#### Task to complete
Count all lines holding "pose" in the data below and say the number, nothing more.

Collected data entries
(* ===== verification/Tx.v ===== *)
(** Transactions and the signing digest (chain/crates/hk-state/src/tx.rs). *)

From S2P Require Export Assets Circuit.

Module Tx.
(** [enum Tx], fields in the order of the source. *)
Inductive t :=
  | Transfer (to : AccountId) (asset : AssetId) (amount : Amount)
  | MandateCreate (id : MandateId) (parent : option MandateId) (holder : AccountId)
      (asset : AssetId) (rate_per_sec buffer_max per_tx_max initial_buffer : Amount)
      (expiry : Timestamp) (tier : Z)
  | MandateSpend (leaf : MandateId) (to : AccountId) (amount : Amount)
  | MandateRevoke (target : MandateId)
  | ChannelOpen (id : ChannelId) (mandate : MandateId) (payee : AccountId) (asset : AssetId)
      (tip : H256) (unit_price : Amount) (max_steps : Z) (expiry : Timestamp)
  | ChannelSettle (id : ChannelId) (word : H256) (step : Z)
  | ChannelRefund (id : ChannelId)
  | MintToPool (asset : AssetId) (value : Amount) (commitment : H256) (proof stealth_ct : bytes)
  | ShieldedSpend (anchor nullifier out_commitment out2_commitment : H256) (fee : Amount)
      (credit : option AccountId) (mandate : option MandateId)
      (proof stealth_ct stealth_ct2 : bytes)
  | AccountCreate (id : AccountId) (auth_commit : H256) (asset : AssetId) (amount : Amount)
  | AssetRegister (asset : AssetId) (symbol : string) (decimals : Z) (policy : AssetPolicy)
  | AssetMint (asset : AssetId) (to : AccountId) (amount : Amount)
  | AssetBurn (asset : AssetId) (amount : Amount) (destination : bytes)
  | AssetFreeze (asset : AssetId) (account : AccountId) (frozen : bool)
  | AssetPause (asset : AssetId) (paused : bool).
End Tx.
Notation Tx := Tx.t.

Record SignedTx := mkSignedTx {
  stx_sender : AccountId;
  stx_nonce : Z;
  stx_payload : Tx;
  stx_next_auth : H256;
  stx_lamport_pk : bytes;
  stx_sig : bytes;
}.

#[export] Instance Tx_eq_dec : EqDecision Tx.
Proof. solve_decision. Defined.
#[export] Instance SignedTx_eq_dec : EqDecision SignedTx.
Proof. solve_decision. Defined.

(** The third-party encoders: [serde_json::to_vec] of a payload (which may fail)
    and [bincode::serialize(..).unwrap_or_default()] of the expected public
    outputs.  Nothing is assumed of them here. *)
Class Codecs := {
  json_tx : Tx → option bytes;
  bincode_spend_public : SpendPublic → bytes;
  bincode_mint_public : MintPublic → bytes;
}.

Section tx.
Context {SHAKE : Shake} {CODECS : Codecs}.

Definition signing_digest (payload : Tx) (sender : AccountId) (nonce : Z) (next_auth : H256)
    : option H256 :=
  payload_bytes ← json_tx payload;
  Some (shake256_32 DOM_TX_MSG
          [payload_bytes; h256_bytes sender; u64_le nonce; h256_bytes next_auth]).
End tx.
Definition do_channel_open (sender : AccountId) (id : ChannelId) (mandate : MandateId)
    (payee : AccountId) (asset : AssetId) (tip : H256) (unit_price : Amount) (max_steps : Z)
    (expiry : Timestamp) : St (list Event) :=
  let* s := getM in
  refuse_if (bool_decide (is_Some (st_channels s !! id))) StateError.DuplicateChannel ;;;
  refuse_if ((unit_price =? 0) || (max_steps =? 0)) StateError.ZeroAmount ;;;
  refuse_if (payword_capped s && (MAX_CHANNEL_STEPS <? max_steps))
    (StateError.ChannelTooLong max_steps MAX_CHANNEL_STEPS) ;;;
  let* h := readM (λ s, holder_of s mandate) in
  refuse_if (negb (bool_decide (h = sender))) StateError.NotHolder ;;;
  let* acc := ok_or (st_accounts s !! sender) StateError.UnknownAccount in
  refuse_if (negb (bool_decide (derive_channel_id sender payee tip (acc_nonce acc) = id)))
    StateError.ChannelIdMismatch ;;;
  let* deposit := ok_or (checked u128_max (unit_price * max_steps)) StateError.Overflow in
  let* m_asset := readM (λ s, mandate_asset s mandate) in
  refuse_if (negb (bool_decide (m_asset = asset))) StateError.UnknownMandate ;;;
  let* funder := readM (λ s, root_funder s mandate) in
  readM (λ s, check_mandate s mandate deposit) ;;;
  readM (λ s, asset_gate s asset (Some funder) None) ;;;
  let have := balance s funder asset in
  refuse_if (have <? deposit) (StateError.InsufficientBalance have deposit) ;;;
  on_mandates (Mandate.spend mandate deposit (st_time s)) ;;;
  expectM (debit funder asset deposit) ;;;
  put_channel id (mkChannel (mkChannelState id sender payee asset mandate tip unit_price
                               max_steps 0 expiry) deposit false) ;;;
  retM [Event.ChannelOpened id deposit].

(** The read-only part of [do_channel_settle]: what the settlement pays, to
    whom, in which asset. *)
Definition settle_claim (s : State) (id : ChannelId) (word : H256) (step : Z)
    : res StateError (Amount * AccountId * AssetId) :=
  let? c := ok_orR (st_channels s !! id) StateError.UnknownChannel in
  let? _ := refuseR (chan_refunded c) StateError.ChannelRefunded in
  let prev := cs_highest_step_settled (chan_state c) in
  let? _ := refuseR ((step <=? prev) || (cs_max_steps (chan_state c) <? step)) StateError.BadStep in
  let newly := step - prev in
  let? _ := refuseR (payword_capped s && (MAX_SETTLE_DELTA <? newly))
              (StateError.SettleDeltaTooLarge newly MAX_SETTLE_DELTA) in
  let? _ := refuseR (negb (verify_settlement (cs_tip (chan_state c)) word step))
              StateError.BadSettlement in
  let? paid := ok_orR (checked u128_max (cs_unit_price (chan_state c) * newly))
                 StateError.Overflow in
  Ok (paid, cs_payee (chan_state c), cs_asset (chan_state c)).
Definition do_channel_settle (id : ChannelId) (word : H256) (step : Z) : St (list Event) :=
  let* '(paid, payee, asset) := readM (λ s, settle_claim s id word step) in
  readM (λ s, asset_gate s asset None (Some payee)) ;;;
  let* s := getM in
  let* c := expect (st_channels s !! id) in
  put_channel id (mkChannel (cs_set_highest step (chan_state c))
                    (wrapping u128_max (chan_escrow_remaining c - paid)) (chan_refunded c)) ;;;
  credit payee asset paid ;;;
  retM [Event.ChannelSettled id step paid].

Definition settle_delta (s : State) (id : ChannelId) (step : Z) : option Z :=
  c ← st_channels s !! id;
  if chan_refunded c then None
  else
    let prev := cs_highest_step_settled (chan_state c) in
    if (step <=? prev) || (cs_max_steps (chan_state c) <? step) then None
    else Some (step - prev).
Definition settle_links (s : State) (id : ChannelId) (step : Z) : option Z :=
  (λ _, step) <$> settle_delta s id step.

Definition refund_claim (s : State) (sender : AccountId) (id : ChannelId)
    : res StateError (Amount * AccountId * AssetId) :=
  let? c := ok_orR (st_channels s !! id) StateError.UnknownChannel in
  let? _ := refuseR (chan_refunded c) StateError.ChannelRefunded in
  let? _ := refuseR (negb (bool_decide (cs_payer (chan_state c) = sender))) StateError.NotHolder in
  let? _ := refuseR (st_time s <? cs_expiry (chan_state c)) StateError.NotExpired in
  Ok (chan_escrow_remaining c, cs_payer (chan_state c), cs_asset (chan_state c)).
Definition do_channel_refund (sender : AccountId) (id : ChannelId) : St (list Event) :=
  let* '(amount, payer, asset) := readM (λ s, refund_claim s sender id) in
  readM (λ s, asset_gate s asset None (Some payer)) ;;;
  let* s := getM in
  let* c := expect (st_channels s !! id) in
  put_channel id (mkChannel (chan_state c) 0 true) ;;;
  credit payer asset amount ;;;
  retM [Event.ChannelRefunded id amount].

(** ** Shielded pools *)

Definition pool_key_of_asset (s : State) (asset : AssetId) : res StateError PoolKey :=
  match pool_asset (st_pool s) with
  | None => Ok Legacy
  | Some a =>
      if bool_decide (a = asset) then Ok Legacy
      else if (st_multi_pool_from s <=? st_height s) || bool_decide (is_Some (st_pools s !! asset))
           then Ok (Asset asset)
           else Err StateError.PoolAssetMismatch
  end.
Definition pool_key_of_anchor (s : State) (anchor : H256) : option PoolKey :=
  if is_recent_anchor (st_pool s) anchor then Some Legacy
  else (λ e, Asset e.1) <$> List.find (λ e, is_recent_anchor e.2 anchor) (btree_iter (st_pools s)).
Definition pool_ref (s : State) (key : PoolKey) : option PoolState :=
  match key with
  | Legacy => Some (st_pool s)
  | Asset a => st_pools s !! a
  end.
Definition pool_asset_of (s : State) (key : PoolKey) : option AssetId :=
  match key with
  | Legacy => pool_asset (st_pool s)
  | Asset a => Some a
  end.
Definition pools_iter (s : State) : list (PoolKey * PoolState) :=
  (Legacy, st_pool s) :: ((λ e, (Asset e.1, e.2)) <$> btree_iter (st_pools s)).
Definition shielded_of (s : State) (asset : AssetId) : Amount :=
  let total := if bool_decide (pool_asset (st_pool s) = Some asset)
               then sat_add u128_max 0 (pool_total_shielded (st_pool s)) else 0 in
  match st_pools s !! asset with
  | Some p => sat_add u128_max total (pool_total_shielded p)
  | None => total
  end.

(** A mutation of the pool behind [key], whose current value is [p]. *)
Definition put_pool (key : PoolKey) (p : PoolState) (s : State) : State :=
  match key with
  | Legacy => set_pool p s
  | Asset a => set_pools (<[a := p]> (st_pools s)) s
  end.
Definition on_pool {A} (key : PoolKey) (p : PoolState) (m : M PoolState StateError A) : St A :=
  zoom (λ _, p) (put_pool key) id m.
(** [pool.tree.append(c).expect(..)] *)
Definition append_expect (c : H256) : M PoolState StateError unit :=
  let* r := zoom pool_tree pool_set_tree id (append c) in
  let* _ := expect r in retM tt.

(** The pool created by the first shield of an additional asset. *)
Definition new_pool (version : Z) (a : AssetId) : M PoolState StateError unit :=
  modifyM (pool_set_version version) ;;;
  modifyM (pool_set_asset (Some a)) ;;;
  seal_anchor.
Definition entry_pool (key : PoolKey) : St PoolState :=
  let* s := getM in
  match pool_ref s key, key with
  | Some p, _ => retM p
  | None, Asset a => on_pool key pool_default (new_pool (pool_version (st_pool s)) a ;;; getM)
  | None, Legacy => panicM
  end.

Definition mint_covered (s : State) (proof : bytes) (expected : MintPublic) : bool :=
  match proof with
  | [] => bool_decide (cover_key KIND_MINT (bincode_mint_public expected) ∈ st_agg_cover s)
  | _ => verify_mint (st_verifier s) proof expected
  end.
Definition spend_covered (s : State) (proof : bytes) (expected : SpendPublic) : bool :=
  match proof with
  | [] => bool_decide (cover_key KIND_SPEND (bincode_spend_public expected) ∈ st_agg_cover s)
  | _ => verify_spend (st_verifier s) proof expected
  end.
Definition pool_eligible_asset (s : State) (asset : AssetId) : bool :=
  match st_assets s !! asset with Some info => pool_eligible (ai_policy info) | None => false end.

Definition do_mint_to_pool (sender : AccountId) (asset : AssetId) (value : Amount)
    (commitment : H256) (proof : bytes) : St (list Event) :=
  refuse_if (value =? 0) StateError.ZeroAmount ;;;
  refuse_if (u64_max <? value) StateError.PoolValueRange ;;;
  let* s := getM in
  refuse_if (bool_decide (is_Some (st_assets s !! asset)) && negb (pool_eligible_asset s asset))
    StateError.NotPoolEligible ;;;
  readM (λ s, asset_gate s asset (Some sender) None) ;;;
  let* key := readM (λ s, pool_key_of_asset s asset) in
  refuse_if (negb (bool_decide (key = Legacy)) && negb (pool_eligible_asset s asset))
    StateError.NotPoolEligible ;;;
  refuse_if (is_some_and (pool_ref s key) (λ p, is_full (pool_tree p))) StateError.PoolFull ;;;
  refuse_if (negb (mint_covered s proof (expected_mint_public commitment value)))
    StateError.PoolProofInvalid ;;;
  debit sender asset value ;;;
  let* p := entry_pool key in
  on_pool key p (
    modifyM (λ p, pool_set_asset (Some (default asset (pool_asset p))) p) ;;;
    append_expect commitment ;;;
    modifyM (λ p, pool_set_total (sat_add u128_max (pool_total_shielded p) value) p)) ;;;
  retM [Event.PoolMinted commitment value].

(** The mandate clauses of [do_shielded_spend]: first the authorisation ... *)
Definition shielded_mandate_check (s : State) (sender : AccountId) (fee : Amount)
    (mandate : option MandateId) : res StateError unit :=
  match mandate with
  | Some m =>
      let? _ := refuseR (fee =? 0) StateError.ZeroAmount in
      let? h := holder_of s m in
      let? _ := refuseR (negb (bool_decide (h = sender))) StateError.NotHolder in
      check_mandate s m fee
  | None => Ok tt
  end.
(** ... then, from the R17 height, the asset rule against the pool. *)
Definition shielded_asset_check (s : State) (asset : option AssetId) (mandate : option MandateId)
    : res StateError unit :=
  match mandate with
  | Some m =>
      if asset_bound s then
        let? root := root_of_mandate s m in
        let? _ := check_mandate_asset_bound s m root in
        let? m_asset := mandate_asset s m in
        refuseR (negb (bool_decide (asset = Some m_asset))) StateError.MandateAssetMismatch
      else Ok tt
  | None => Ok tt
  end.

Definition do_shielded_spend (sender : AccountId)
    (anchor nullifier out_commitment out2_commitment : H256) (fee : Amount)
    (credit_to : option AccountId) (mandate : option MandateId) (proof : bytes) : St (list Event) :=
  refuse_if (u64_max <? fee) StateError.PoolValueRange ;;;
  refuse_if ((0 <? fee) && bool_decide (credit_to = None)) StateError.PoolFeeNeedsCredit ;;;
  readM (λ s, shielded_mandate_check s sender fee mandate) ;;;
  let* s := getM in
  let* key := ok_or (pool_key_of_anchor s anchor) StateError.PoolUnknownAnchor in
  let asset := pool_asset_of s key in
  refuse_if ((0 <? fee) && bool_decide (asset = None)) StateError.PoolAssetMismatch ;;;
  readM (λ s, shielded_asset_check s asset mandate) ;;;
  (if 0 <? fee then
     let* a := expect asset in readM (λ s, asset_gate s a None credit_to)
   else retM tt) ;;;
  let* p := expect (pool_ref s key) in
  refuse_if (bool_decide (nullifier ∈ pool_nullifiers p)) StateError.PoolDoubleSpend ;;;
  refuse_if (negb (has_capacity (pool_tree p) 2)) StateError.PoolFull ;;;
  let expected := expected_spend_public anchor nullifier out_commitment out2_commitment fee credit_to in
  refuse_if (negb (spend_covered s proof expected)) StateError.PoolProofInvalid ;;;
  match mandate with
  | Some m => on_mandates (Mandate.spend m fee (st_time s))
  | None => retM tt
  end ;;;
  on_pool key p (
    modifyM (λ p, pool_set_nullifiers ({[nullifier]} ∪ pool_nullifiers p) p) ;;;
    append_expect out_commitment ;;;
    append_expect out2_commitment ;;;
    if 0 <? fee
    then modifyM (λ p, pool_set_total (sat_sub (pool_total_shielded p) fee) p)
    else retM tt) ;;;
  (if 0 <? fee then
     let* to := expect credit_to in
     let* a := expect asset in
     credit to a fee
   else retM tt) ;;;
  retM [Event.PoolSpent nullifier out_commitment out2_commitment fee credit_to].

(** ** The envelope *)

Definition dispatch (sender : AccountId) (tx : Tx) : St (list Event) :=
  match tx with
  | Tx.Transfer to asset amount => do_transfer sender to asset amount
  | Tx.AccountCreate id auth_commit asset amount =>
      do_account_create sender id auth_commit asset amount
  | Tx.MandateCreate id parent holder asset rate_per_sec buffer_max per_tx_max initial_buffer
      expiry tier =>
      do_mandate_create sender id parent holder asset rate_per_sec buffer_max per_tx_max
        initial_buffer expiry tier
  | Tx.MandateSpend leaf to amount => do_mandate_spend sender leaf to amount
  | Tx.MandateRevoke target => do_mandate_revoke sender target
  | Tx.ChannelOpen id mandate payee asset tip unit_price max_steps expiry =>
      do_channel_open sender id mandate payee asset tip unit_price max_steps expiry
  | Tx.ChannelSettle id word step => do_channel_settle id word step
  | Tx.ChannelRefund id => do_channel_refund sender id
  | Tx.MintToPool asset value commitment proof _ =>
      do_mint_to_pool sender asset value commitment proof
  | Tx.ShieldedSpend anchor nullifier out_commitment out2_commitment fee credit mandate proof _ _ =>
      do_shielded_spend sender anchor nullifier out_commitment out2_commitment fee credit mandate proof
  | Tx.AssetRegister asset symbol decimals policy =>
      do_asset_register sender asset symbol decimals policy
  | Tx.AssetMint asset to amount => do_asset_mint sender asset to amount
  | Tx.AssetBurn asset amount destination => do_asset_burn sender asset amount destination
  | Tx.AssetFreeze asset account frozen => do_asset_freeze sender asset account frozen
  | Tx.AssetPause asset paused => do_asset_pause sender asset paused
  end.
Lemma mandate_revoke_sound sender target s s' ev :
  do_mandate_revoke sender target s = (s', Ok ev) →
  accepts s sender (Tx.MandateRevoke target) ev s'.
Proof.
  unfold do_mandate_revoke. intros H. srun. subst.
  match goal with H : revoke _ _ = _ |- _ => rewrite revoke_spec in H end.
  simplify_option_eq. by econstructor.
Qed.

Lemma channel_open_sound sender id mandate payee asset tip price steps expiry s s' ev :
  do_channel_open sender id mandate payee asset tip price steps expiry s = (s', Ok ev) →
  accepts s sender (Tx.ChannelOpen id mandate payee asset tip price steps expiry) ev s'.
Proof.
  unfold do_channel_open. intros H. srun. subst.
  match goal with H : checked _ _ = Some _ |- _ => apply checked_some in H as [? ->] end.
  eapply accepts_eq.
  - eapply acc_channel_open; try done.
    intros Hc. rewrite Hc in *. by apply Z.ltb_ge.
  - reflexivity.
Qed.

Lemma channel_settle_sound sender id word step s s' ev :
  do_channel_settle id word step s = (s', Ok ev) →
  accepts s sender (Tx.ChannelSettle id word step) ev s'.
Proof.
  unfold do_channel_settle. intros H. srun. destruct x0 as [[paid payee] asset].
  unfold settle_claim in *. srun. simplify_eq.
  match goal with H : checked _ _ = Some _ |- _ => apply checked_some in H as [? ->] end.
  match goal with H : verify_settlement _ _ _ = true |- _ =>
    apply verify_settlement_spec in H end.
  eapply accepts_eq.
  - eapply acc_channel_settle; try done.
    intros Hc. rewrite Hc in *. by apply Z.ltb_ge.
  - match goal with H : chan_refunded _ = false |- _ => by rewrite H end.
Qed.
Lemma balance_credited s id asset a x y :
  balance (credited id asset a s) x y =
  if bool_decide ((x, y) = (id, asset)) then sat_add u128_max (balance s id asset) a else balance s x y.
Proof.
  unfold balance, credited. simpl. case_bool_decide as H.
  - injection H as -> ->. by rewrite lookup_insert_eq.
  - by rewrite lookup_insert_ne.
Qed.
Lemma balance_debited s id asset a x y :
  balance (debited id asset a s) x y =
  if bool_decide ((x, y) = (id, asset)) then balance s id asset - a else balance s x y.
Proof.
  unfold balance, debited. simpl. case_bool_decide as H.
  - injection H as -> ->. by rewrite lookup_insert_eq.
  - by rewrite lookup_insert_ne.
Qed.
Lemma balance_bounds s x y : balances_ok s → in_u128 (balance s x y).
Proof.
  intros H. unfold balance. destruct (st_balances s !! (x, y)) eqn:E; simpl.
  - by apply (H _ _ E).
  - unfold in_u128, u128_max. lia.
Qed.
Lemma balances_ok_insert s k v s' :
  balances_ok s → in_u128 v → st_balances s' = <[k := v]> (st_balances s) → balances_ok s'.
Proof. unfold balances_ok. intros H Hv ->. by apply map_Forall_insert_2. Qed.
Lemma balances_ok_credited s id asset a :
  balances_ok s → 0 ≤ a → balances_ok (credited id asset a s).
Proof.
  intros H Ha. eapply balances_ok_insert; [done| |reflexivity].
  pose proof (balance_bounds s id asset H). unfold in_u128, sat_add in *.
  assert (0 ≤ u128_max) by (unfold u128_max; lia). lia.
Qed.
Lemma balances_ok_debited s id asset a :
  balances_ok s → 0 ≤ a → a ≤ balance s id asset → balances_ok (debited id asset a s).
Proof.
  intros H Ha Hle. eapply balances_ok_insert; [done| |reflexivity].
  pose proof (balance_bounds s id asset H). unfold in_u128 in *. lia.
Qed.
(** Debit and refund cancel, down to the map. *)
Lemma credited_debited s id asset a :
  balances_ok s → 0 < a → a ≤ balance s id asset → credited id asset a (debited id asset a s) = s.
Proof.
  intros H Ha Hle. pose proof (balance_bounds s id asset H) as Hb.
  assert (st_balances s !! (id, asset) = Some (balance s id asset)) as Hl.
  { unfold balance in *. destruct (st_balances s !! (id, asset)); simpl in *; [done|lia]. }
  unfold credited. rewrite balance_debited, bool_decide_eq_true_2 by done.
  unfold debited. simpl. rewrite insert_insert_eq, sat_add_small by (unfold in_u128 in Hb; lia).
  rewrite Z.sub_add, insert_id by done. by destruct s.
Qed.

#### Response
3